Start of DATA PROVIDED
(* ===== verification/DnsMsg.v ===== *)
(** * Resource records and messages

    The data of github.com/miekg/dns that the server reads and writes: the
    resource record header, the record data the code inspects by type
    assertion, and the message.  Numbers are the protocol's own (RFC 1035,
    2136, 4034, 6672, 6891 and the IANA registries), kept in [Z] inside
    their field width. *)

From S2P Require Import Prelude.
From S2P Require Import GoStd.
From S2P Require Import DnsNames.

(** ** Numbers *)

Definition TypeA : Z := 1.
Definition TypeNS : Z := 2.
Definition TypeCNAME : Z := 5.
Definition TypeSOA : Z := 6.
Definition TypePTR : Z := 12.
Definition TypeHINFO : Z := 13.
Definition TypeMX : Z := 15.
Definition TypeTXT : Z := 16.
Definition TypeAAAA : Z := 28.
Definition TypeSRV : Z := 33.
Definition TypeDNAME : Z := 39.
Definition TypeNAPTR : Z := 35.
Definition TypeOPT : Z := 41.
Definition TypeDS : Z := 43.
Definition TypeRRSIG : Z := 46.
Definition TypeNSEC : Z := 47.
Definition TypeDNSKEY : Z := 48.
Definition TypeNSEC3 : Z := 50.
Definition TypeNSEC3PARAM : Z := 51.
Definition TypeIXFR : Z := 251.
Definition TypeAXFR : Z := 252.
Definition TypeANY : Z := 255.

Definition RcodeSuccess : Z := 0.
Definition RcodeFormatError : Z := 1.
Definition RcodeServerFailure : Z := 2.
Definition RcodeNameError : Z := 3.
Definition RcodeNotImplemented : Z := 4.
Definition RcodeRefused : Z := 5.
Definition RcodeBadVers : Z := 16.

Definition OpcodeQuery : Z := 0.
Definition OpcodeNotify : Z := 4.
Definition OpcodeUpdate : Z := 5.

Definition ClassINET : Z := 1.
Definition ClassCHAOS : Z := 3.

Definition MinMsgSize : Z := 512.
Definition MaxMsgSize : Z := 65535.

(** EDNS0 option codes. *)
Definition EDNS0NSID : Z := 3.
Definition EDNS0SUBNET : Z := 8.
Definition EDNS0EXPIRE : Z := 9.
Definition EDNS0COOKIE : Z := 10.
Definition EDNS0TCPKEEPALIVE : Z := 11.
Definition EDNS0PADDING : Z := 12.

(** ** Resource records *)

(** An EDNS0 option: one constructor per Go type the code asserts; the others
    are their code and their payload. *)
Inductive EDNS0 :=
  | EDNS0_NSID (Nsid : string)
  | EDNS0_SUBNET (Family SourceNetmask SourceScope : Z) (Address : IP)
  | EDNS0_LOCAL (Code : Z) (Data : string)
  | EDNS0_other (Code : Z) (Data : string).

Definition optCode (o : EDNS0) : Z :=
  match o with
  | EDNS0_NSID _ => EDNS0NSID
  | EDNS0_SUBNET _ _ _ _ => EDNS0SUBNET
  | EDNS0_LOCAL c _ | EDNS0_other c _ => c
  end.

#[export] Instance EDNS0_eq_dec : EqDecision EDNS0.
Proof. solve_decision. Defined.

(** The record data, one constructor per Go type the code asserts; data the
    code never looks into is [OtherData]. *)
Inductive RData :=
  | A (addr : IP)
  | AAAA (addr : IP)
  | NS (Ns : string)
  | CNAME (Target : string)
  | DNAME (Target : string)
  | PTR (Ptr : string)
  | SOA (Ns Mbox : string) (Serial Refresh Retry Expire Minttl : Z)
  | MX (Preference : Z) (Mx : string)
  | SRV (Priority Weight Port : Z) (Target : string)
  | TXT (Txt : list string)
  | HINFO (Cpu Os : string)
  | RRSIG (TypeCovered Expiration Inception : Z) (Signature : string)
  | OPT (Option : list EDNS0)
  | NAPTR (fields Replacement : string)
  | OtherData (data : string).

#[export] Instance RData_eq_dec : EqDecision RData.
Proof. solve_decision. Defined.

Record RR := mkRR {
  hName : string;
  hRrtype : Z;
  hClass : Z;
  hTtl : Z;
  rdata : RData
}.

#[export] Instance RR_eq_dec : EqDecision RR.
Proof. solve_decision. Defined.

Definition set_hName (n : string) (r : RR) : RR :=
  mkRR n (hRrtype r) (hClass r) (hTtl r) (rdata r).
Definition set_hClass (c : Z) (r : RR) : RR :=
  mkRR (hName r) (hRrtype r) c (hTtl r) (rdata r).
Definition set_hRrtype (t : Z) (r : RR) : RR :=
  mkRR (hName r) t (hClass r) (hTtl r) (rdata r).
Definition set_hTtl (t : Z) (r : RR) : RR :=
  mkRR (hName r) (hRrtype r) (hClass r) t (rdata r).
Definition set_rdata (d : RData) (r : RR) : RR :=
  mkRR (hName r) (hRrtype r) (hClass r) (hTtl r) d.

(** The Rrtype that belongs to a Go record type. *)
Definition rdata_type (d : RData) : option Z :=
  match d with
  | A _ => Some TypeA
  | AAAA _ => Some TypeAAAA
  | NS _ => Some TypeNS
  | CNAME _ => Some TypeCNAME
  | DNAME _ => Some TypeDNAME
  | PTR _ => Some TypePTR
  | SOA _ _ _ _ _ _ _ => Some TypeSOA
  | MX _ _ => Some TypeMX
  | SRV _ _ _ _ => Some TypeSRV
  | TXT _ => Some TypeTXT
  | HINFO _ _ => Some TypeHINFO
  | RRSIG _ _ _ _ => Some TypeRRSIG
  | OPT _ => Some TypeOPT
  | NAPTR _ _ => Some TypeNAPTR
  | OtherData _ => None
  end.

Definition asserted_types : list Z :=
  [TypeA; TypeAAAA; TypeNS; TypeCNAME; TypeDNAME; TypePTR; TypeSOA; TypeMX; TypeSRV;
   TypeTXT; TypeHINFO; TypeRRSIG; TypeOPT; TypeNAPTR].

(** Header and data agree, as they do for every record the parser or the wire
    decoder builds: a type assertion on the data succeeds exactly when the
    header says so. *)
Definition rr_typed (r : RR) : Prop :=
  match rdata_type (rdata r) with
  | Some t => hRrtype r = t
  | None => hRrtype r ∉ asserted_types
  end.

#[export] Instance rr_typed_dec r : Decision (rr_typed r).
Proof. unfold rr_typed. destruct (rdata_type (rdata r)); apply _. Defined.

(** ** Messages *)

Record Question := mkQuestion { qName : string; qType : Z; qClass : Z }.

#[export] Instance Question_eq_dec : EqDecision Question.
Proof. solve_decision. Defined.

Record Msg := mkMsg {
  mId : Z;
  mResponse : bool;
  mOpcode : Z;
  mAuthoritative : bool;
  mTruncated : bool;
  mRecursionDesired : bool;
  mRecursionAvailable : bool;
  mAuthenticatedData : bool;
  mCheckingDisabled : bool;
  mRcode : Z;
  mCompress : bool;
  mQuestion : list Question;
  mAnswer : list RR;
  mNs : list RR;
  mExtra : list RR
}.

#[export] Instance Msg_eq_dec : EqDecision Msg.
Proof. solve_decision. Defined.

(** Field updates. *)
Definition set_mAuthoritative (b : bool) (m : Msg) : Msg :=
  mkMsg (mId m) (mResponse m) (mOpcode m) b (mTruncated m) (mRecursionDesired m)
    (mRecursionAvailable m) (mAuthenticatedData m) (mCheckingDisabled m) (mRcode m)
    (mCompress m) (mQuestion m) (mAnswer m) (mNs m) (mExtra m).
Definition set_mAuthenticatedData (b : bool) (m : Msg) : Msg :=
  mkMsg (mId m) (mResponse m) (mOpcode m) (mAuthoritative m) (mTruncated m)
    (mRecursionDesired m) (mRecursionAvailable m) b (mCheckingDisabled m) (mRcode m)
    (mCompress m) (mQuestion m) (mAnswer m) (mNs m) (mExtra m).
Definition set_mRecursionAvailable (b : bool) (m : Msg) : Msg :=
  mkMsg (mId m) (mResponse m) (mOpcode m) (mAuthoritative m) (mTruncated m)
    (mRecursionDesired m) b (mAuthenticatedData m) (mCheckingDisabled m) (mRcode m)
    (mCompress m) (mQuestion m) (mAnswer m) (mNs m) (mExtra m).
Definition set_mRcode (rc : Z) (m : Msg) : Msg :=
  mkMsg (mId m) (mResponse m) (mOpcode m) (mAuthoritative m) (mTruncated m)
    (mRecursionDesired m) (mRecursionAvailable m) (mAuthenticatedData m)
    (mCheckingDisabled m) rc (mCompress m) (mQuestion m) (mAnswer m) (mNs m) (mExtra m).
Definition set_mCompress (b : bool) (m : Msg) : Msg :=
  mkMsg (mId m) (mResponse m) (mOpcode m) (mAuthoritative m) (mTruncated m)
    (mRecursionDesired m) (mRecursionAvailable m) (mAuthenticatedData m)
    (mCheckingDisabled m) (mRcode m) b (mQuestion m) (mAnswer m) (mNs m) (mExtra m).
Definition set_mTruncated (b : bool) (m : Msg) : Msg :=
  mkMsg (mId m) (mResponse m) (mOpcode m) (mAuthoritative m) b
    (mRecursionDesired m) (mRecursionAvailable m) (mAuthenticatedData m)
    (mCheckingDisabled m) (mRcode m) (mCompress m) (mQuestion m) (mAnswer m) (mNs m) (mExtra m).
Definition set_mQuestion (q : list Question) (m : Msg) : Msg :=
  mkMsg (mId m) (mResponse m) (mOpcode m) (mAuthoritative m) (mTruncated m)
    (mRecursionDesired m) (mRecursionAvailable m) (mAuthenticatedData m)
    (mCheckingDisabled m) (mRcode m) (mCompress m) q (mAnswer m) (mNs m) (mExtra m).
Definition set_sections (answer ns extra : list RR) (m : Msg) : Msg :=
  mkMsg (mId m) (mResponse m) (mOpcode m) (mAuthoritative m) (mTruncated m)
    (mRecursionDesired m) (mRecursionAvailable m) (mAuthenticatedData m)
    (mCheckingDisabled m) (mRcode m) (mCompress m) (mQuestion m) answer ns extra.

(** [new(dns.Msg)]. *)
Definition zeroMsg : Msg :=
  mkMsg 0 false 0 false false false false false false 0 false [] [] [] [].

(** ** The interface to the message functions of miekg/dns *)

(** [IsEdns0] returns a pointer into the additional section: here, the
    position of the record.  A method that changes a record or a message
    returns the new value. *)
Class DnsMsgs := {
  Name_String : string -> string;
  SetReply : Msg -> Msg -> Msg;
  SetRcode : Msg -> Msg -> Z -> Msg;
  SetEdns0 : Z -> bool -> Msg -> Msg;
  IsEdns0 : Msg -> option nat;
  OPT_Do : RR -> bool;
  OPT_SetDo : RR -> RR;
  OPT_UDPSize : RR -> Z;
  OPT_SetUDPSize : Z -> RR -> RR;
  OPT_Version : RR -> Z;
  OPT_SetVersion : Z -> RR -> RR;
  OPT_SetExtendedRcode : Z -> RR -> RR;
  Msg_Truncate : Z -> Msg -> Msg;
  Msg_Len : Msg -> Z;
  ValidityPeriod : RR -> Z -> bool
}.

(** A name of letters, digits, hyphens, underscores and asterisks, which
    prints as itself. *)
Definition host_char (c : ascii) : bool :=
  let n := N_of_ascii c in
  ((48 <=? n) && (n <=? 57) || (65 <=? n) && (n <=? 90) || (97 <=? n) && (n <=? 122)
   || (n =? 45) || (n =? 95) || (n =? 42))%N.
Definition host_name (s : string) : Prop :=
  valid_name s /\ Forall (fun l => forallb host_char (bytes_of l) = true) (labels s).

#[export] Instance host_name_dec s : Decision (host_name s).
Proof. unfold host_name. apply _. Defined.

(** The OPT record of RFC 6891: the class is the sender's UDP payload size;
    the TTL holds the upper eight bits of the extended rcode, the version and
    the flags, of which the first is DO. *)
Definition opt_version (ttl : Z) : Z := Z.land (Z.shiftr ttl 16) 255.
Definition opt_put_version (v ttl : Z) : Z := Z.lor (Z.land ttl 0xFF00FFFF) (Z.shiftl v 16).
Definition opt_put_rcode (rc ttl : Z) : Z := Z.lor (Z.land ttl 0x00FFFFFF) (Z.shiftl (Z.shiftr rc 4) 24).

(** Documented behaviour:
    - a Name's String is its presentation form: that of a name of letters,
      digits, dashes and underscores is the name itself;
    - SetReply "creates a reply message from a request message": same id,
      opcode and first question, the response flag, no error, the RD and CD
      bits of a query; nothing else changes;
    - SetRcode "creates an error message suitable for the request";
    - SetEdns0 "appends a EDNS0 OPT RR to the message", with the UDP size and
      the DO bit given;
    - IsEdns0 "checks if the message has a EDNS0 (OPT) record, any EDNS0
      record in the additional section will do";
    - the OPT accessors read and write the fields of RFC 6891;
    - Truncate "ensures the reply message will fit into the requested buffer
      size by removing records that exceed the requested size", and "the TC
      bit will be set if any records were excluded from the message";
      it keeps the TC bit that is set, and never removes the OPT record;
    - a compressed message is no longer than the plain one. *)
Class DnsMsgsOk `{DnsMsgs} : Prop := {
  Name_String_host s : host_name s -> Name_String s = s;
  Name_String_fq s : fq_name s -> fq_name (Name_String s);
  SetReply_ok m r : SetReply m r =
    mkMsg (mId r) true (mOpcode r) (mAuthoritative m) (mTruncated m)
      (if decide (mOpcode r = OpcodeQuery) then mRecursionDesired r else mRecursionDesired m)
      (mRecursionAvailable m) (mAuthenticatedData m)
      (if decide (mOpcode r = OpcodeQuery) then mCheckingDisabled r else mCheckingDisabled m)
      RcodeSuccess (mCompress m)
      (match mQuestion r with q :: _ => [q] | [] => mQuestion m end)
      (mAnswer m) (mNs m) (mExtra m);
  SetRcode_ok m r c : SetRcode m r c = set_mRcode c (SetReply m r);
  SetEdns0_ok size do m : SetEdns0 size do m =
    set_sections (mAnswer m) (mNs m)
      (mExtra m ++ [mkRR dot TypeOPT size (if do then 2 ^ 15 else 0) (OPT [])]) m;
  IsEdns0_Some m i : IsEdns0 m = Some i ->
    exists r, mExtra m !! i = Some r /\ hRrtype r = TypeOPT;
  IsEdns0_None m : IsEdns0 m = None -> Forall (fun r => hRrtype r <> TypeOPT) (mExtra m);
  OPT_Do_ok r : OPT_Do r = Z.testbit (hTtl r) 15;
  OPT_SetDo_ok r : OPT_SetDo r = set_hTtl (Z.lor (hTtl r) (2 ^ 15)) r;
  OPT_UDPSize_ok r : OPT_UDPSize r = hClass r;
  OPT_SetUDPSize_ok n r : OPT_SetUDPSize n r = set_hClass n r;
  OPT_Version_ok r : OPT_Version r = opt_version (hTtl r);
  OPT_SetVersion_ok v r : OPT_SetVersion v r = set_hTtl (opt_put_version v (hTtl r)) r;
  OPT_SetExtendedRcode_ok rc r :
    OPT_SetExtendedRcode rc r = set_hTtl (opt_put_rcode rc (hTtl r)) r;
  Msg_Truncate_len n m : (MinMsgSize <= n)%Z -> (Msg_Len (Msg_Truncate n m) <= n)%Z;
  Msg_Truncate_head n m : let m' := Msg_Truncate n m in
    mId m' = mId m /\ mResponse m' = mResponse m /\ mRcode m' = mRcode m /\
    mQuestion m' = mQuestion m;
  Msg_Truncate_tc n m : let m' := Msg_Truncate n m in
    mTruncated m' = false ->
    mTruncated m = false /\ mAnswer m' = mAnswer m /\ mNs m' = mNs m /\ mExtra m' ≡ₚ mExtra m;
  Msg_Truncate_sub n m : let m' := Msg_Truncate n m in
    mAnswer m' ⊆ mAnswer m /\ mNs m' ⊆ mNs m /\ mExtra m' ⊆ mExtra m;
  Msg_Len_compress m : (Msg_Len (set_mCompress true m) <= Msg_Len m)%Z
}.

(** A concrete implementation. *)
Definition find_opt (l : list RR) : option nat :=
  fst <$> list_find (fun r => hRrtype r = TypeOPT) l.

Definition msgs_SetReply (m r : Msg) : Msg :=
  mkMsg (mId r) true (mOpcode r) (mAuthoritative m) (mTruncated m)
    (if decide (mOpcode r = OpcodeQuery) then mRecursionDesired r else mRecursionDesired m)
    (mRecursionAvailable m) (mAuthenticatedData m)
    (if decide (mOpcode r = OpcodeQuery) then mCheckingDisabled r else mCheckingDisabled m)
    RcodeSuccess (mCompress m)
    (match mQuestion r with q :: _ => [q] | [] => mQuestion m end)
    (mAnswer m) (mNs m) (mExtra m).

Definition msgs_Len (m : Msg) : Z :=
  (12 + 64 * Z.of_nat (length (mAnswer m ++ mNs m ++ mExtra m)))%Z.

Definition msgs_reference : DnsMsgs := {|
  Name_String := fun s => s;
  SetReply := msgs_SetReply;
  SetRcode := fun m r c => set_mRcode c (msgs_SetReply m r);
  SetEdns0 := fun size do m => set_sections (mAnswer m) (mNs m)
    (mExtra m ++ [mkRR dot TypeOPT size (if do then 2 ^ 15 else 0) (OPT [])]) m;
  IsEdns0 := fun m => find_opt (mExtra m);
  OPT_Do := fun r => Z.testbit (hTtl r) 15;
  OPT_SetDo := fun r => set_hTtl (Z.lor (hTtl r) (2 ^ 15)) r;
  OPT_UDPSize := hClass;
  OPT_SetUDPSize := set_hClass;
  OPT_Version := fun r => opt_version (hTtl r);
  OPT_SetVersion := fun v r => set_hTtl (opt_put_version v (hTtl r)) r;
  OPT_SetExtendedRcode := fun rc r => set_hTtl (opt_put_rcode rc (hTtl r)) r;
  Msg_Truncate := fun n m =>
    if decide (msgs_Len m <= n)%Z then m
    else set_mTruncated true (set_sections [] [] (filter (fun r => hRrtype r = TypeOPT) (take 1 (mExtra m))) m);
  Msg_Len := msgs_Len;
  ValidityPeriod := fun r now =>
    match rdata r with
    | RRSIG _ e i _ => bool_decide (i <= now <= e)%Z
    | _ => false
    end
|}.

#[export] Instance msgs_reference_ok : @DnsMsgsOk msgs_reference.
Proof.
  split; try done; simpl.
  - intros m i. unfold find_opt. intros (p & E & ->)%fmap_Some.
    destruct p as [j r]. apply list_find_Some in E as (E & Ht & _). by exists r.
  - intros m. unfold find_opt. intros E%fmap_None. by apply list_find_None in E.
  - intros n m Hn. case_decide; [done|]. unfold msgs_Len. simpl. unfold MinMsgSize in Hn.
    destruct (mExtra m) as [|r l]; simpl; [lia|]. rewrite take_0, filter_cons. case_decide; simpl; lia.
  - intros n m. by case_decide.
  - intros n m. by case_decide.
  - intros n m. case_decide; [done|]. simpl. split; [apply list_subseteq_nil|].
    split; [apply list_subseteq_nil|]. intros x (_ & Hx)%list_elem_of_filter.
    by apply elem_of_take in Hx as (i & Hi%list_elem_of_lookup_2 & _).
Qed.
End of DATA PROVIDED
### EXERCISE REQUIREMENTS
No lines before the one containing "Definition msgs_reference : DnsMsgs" belong in the answer; write out that line and each one after it exactly, through the end of the records.

### RESPONSE
Definition msgs_reference : DnsMsgs := {|
  Name_String := fun s => s;
  SetReply := msgs_SetReply;
  SetRcode := fun m r c => set_mRcode c (msgs_SetReply m r);
  SetEdns0 := fun size do m => set_sections (mAnswer m) (mNs m)
    (mExtra m ++ [mkRR dot TypeOPT size (if do then 2 ^ 15 else 0) (OPT [])]) m;
  IsEdns0 := fun m => find_opt (mExtra m);
  OPT_Do := fun r => Z.testbit (hTtl r) 15;
  OPT_SetDo := fun r => set_hTtl (Z.lor (hTtl r) (2 ^ 15)) r;
  OPT_UDPSize := hClass;
  OPT_SetUDPSize := set_hClass;
  OPT_Version := fun r => opt_version (hTtl r);
  OPT_SetVersion := fun v r => set_hTtl (opt_put_version v (hTtl r)) r;
  OPT_SetExtendedRcode := fun rc r => set_hTtl (opt_put_rcode rc (hTtl r)) r;
  Msg_Truncate := fun n m =>
    if decide (msgs_Len m <= n)%Z then m
    else set_mTruncated true (set_sections [] [] (filter (fun r => hRrtype r = TypeOPT) (take 1 (mExtra m))) m);
  Msg_Len := msgs_Len;
  ValidityPeriod := fun r now =>
    match rdata r with
    | RRSIG _ e i _ => bool_decide (i <= now <= e)%Z
    | _ => false
    end
|}.

#[export] Instance msgs_reference_ok : @DnsMsgsOk msgs_reference.
Proof.
  split; try done; simpl.
  - intros m i. unfold find_opt. intros (p & E & ->)%fmap_Some.
    destruct p as [j r]. apply list_find_Some in E as (E & Ht & _). by exists r.
  - intros m. unfold find_opt. intros E%fmap_None. by apply list_find_None in E.
  - intros n m Hn. case_decide; [done|]. unfold msgs_Len. simpl. unfold MinMsgSize in Hn.
    destruct (mExtra m) as [|r l]; simpl; [lia|]. rewrite take_0, filter_cons. case_decide; simpl; lia.
  - intros n m. by case_decide.
  - intros n m. by case_decide.
  - intros n m. case_decide; [done|]. simpl. split; [apply list_subseteq_nil|].
    split; [apply list_subseteq_nil|]. intros x (_ & Hx)%list_elem_of_filter.
    by apply elem_of_take in Hx as (i & Hi%list_elem_of_lookup_2 & _).
Qed.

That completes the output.